Progressive tax policies benefit all of America; conservative policies have failed.
Conservatives accused President Clinton of “tax-and-spend politics” when he raised income taxes on the very wealthy to pay for investments in economic development, education, and new technology. [The Washington Post] But Clinton’s policies yielded 23 million new jobs—nearly five times more new jobs than Bush created with his tax cuts for the super-rich [Bureau of Labor Statistics].

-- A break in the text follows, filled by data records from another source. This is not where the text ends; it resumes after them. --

(** X18. Continue, after a run of toggles on an empty selection: the handler
    answers with the "Please select at least one service" alert, and
    changes nothing, exactly when every service was toggled an even number
    of times. *)
Theorem continue_refused_iff_even_toggles (c : Screen.t)
    (toggles : list Service.t) :
  Screen.selectedServices c = [] ->
  (proceedToStaff (fold_left (fun c s => onToggleService s c) toggles c)
   = (fold_left (fun c s => onToggleService s c) toggles c,
      [Alert "Error" "Please select at least one service"]))
  <-> forall id, Nat.odd (toggle_count id toggles) = false.
Proof.
  intros Hempty.
  set (c' := fold_left (fun c s => onToggleService s c) toggles c).
  assert (Hsel : Screen.selectedServices c' = toggleAll toggles []).
  { unfold c'. now rewrite selectedServices_toggles, Hempty. }
  assert (Hiff : Screen.selectedServices c' = [] <->
                 forall id, Nat.odd (toggle_count id toggles) = false).
  { rewrite nothing_selected_iff, Hsel. split; intros H id.
    - specialize (H id). now rewrite isSelected_toggleAll in H.
    - rewrite isSelected_toggleAll. simpl. apply H. }
  rewrite <- Hiff. unfold proceedToStaff.
  destruct (Screen.selectedServices c') as [| s l]; simpl.
  - split; reflexivity.
  - split; [| discriminate].
    destruct c'; simpl. destruct selectedSalon; discriminate.
Qed.

Lemma continue_refused_iff_even_toggles_witness :
  proceedToStaff
    (fold_left (fun c s => onToggleService s c) [haircut; colour; haircut; colour]
       (setStep Step.services initialScreen))
  = (fold_left (fun c s => onToggleService s c) [haircut; colour; haircut; colour]
       (setStep Step.services initialScreen),
     [Alert "Error" "Please select at least one service"]).
Proof.
  apply (continue_refused_iff_even_toggles
           (setStep Step.services initialScreen)
           [haircut; colour; haircut; colour] eq_refl).
  intros id. unfold toggle_count, haircut, colour. cbn [filter Service.id].
  destruct ("1" =? id)%string; destruct ("2" =? id)%string; reflexivity.
Defined.

(** X19. Picking a slot.  A slot that is not available changes nothing.  An
    available one is stored and leads to the confirmation step; going back
    from there returns to the schedule step with the slot, the staff, the
    services and the salon still selected. *)
Theorem slot_choice_survives_back (schedule : Schedule.t) (c : Screen.t) :
  (Schedule.isAvailable schedule = false ->
   handleScheduleSelect schedule c = c)
  /\ (Schedule.isAvailable schedule = true ->
      Screen.step (handleScheduleSelect schedule c) = Step.confirmation
      /\ Screen.selectedSchedule (handleScheduleSelect schedule c)
         = Some schedule
      /\ handleBack (handleScheduleSelect schedule c)
         = (setStep Step.schedule (setSelectedSchedule (Some schedule) c), [])).
Proof.
  unfold handleScheduleSelect. split; intros ->; simpl; [reflexivity |].
  repeat split.
Qed.

Lemma slot_choice_survives_back_witness :
  handleScheduleSelect (slot "2" "10:00 AM" false)
    (setStep Step.schedule initialScreen)
  = setStep Step.schedule initialScreen.
Proof.
  apply (slot_choice_survives_back (slot "2" "10:00 AM" false)
           (setStep Step.schedule initialScreen)).
  reflexivity.
Defined.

Today conservatives decry President Obama's plan to let the Bush tax cuts expire for the wealthiest Americans, saying it is an attempt to "soak the rich." The truth is that under Obama, the top 5% of households will still enjoy slightly lower tax rates than seen during the Clinton years [CBPP]. And, more importantly, the nation can't afford more tax give-aways to the rich that contribute nothing to revitalizing our economy or to the investments we need for our future prosperity. Progressive tax policies will allow us to reduce our federal deficit while enabling the investments in people and infrastructure for a sustainable, shared prosperity.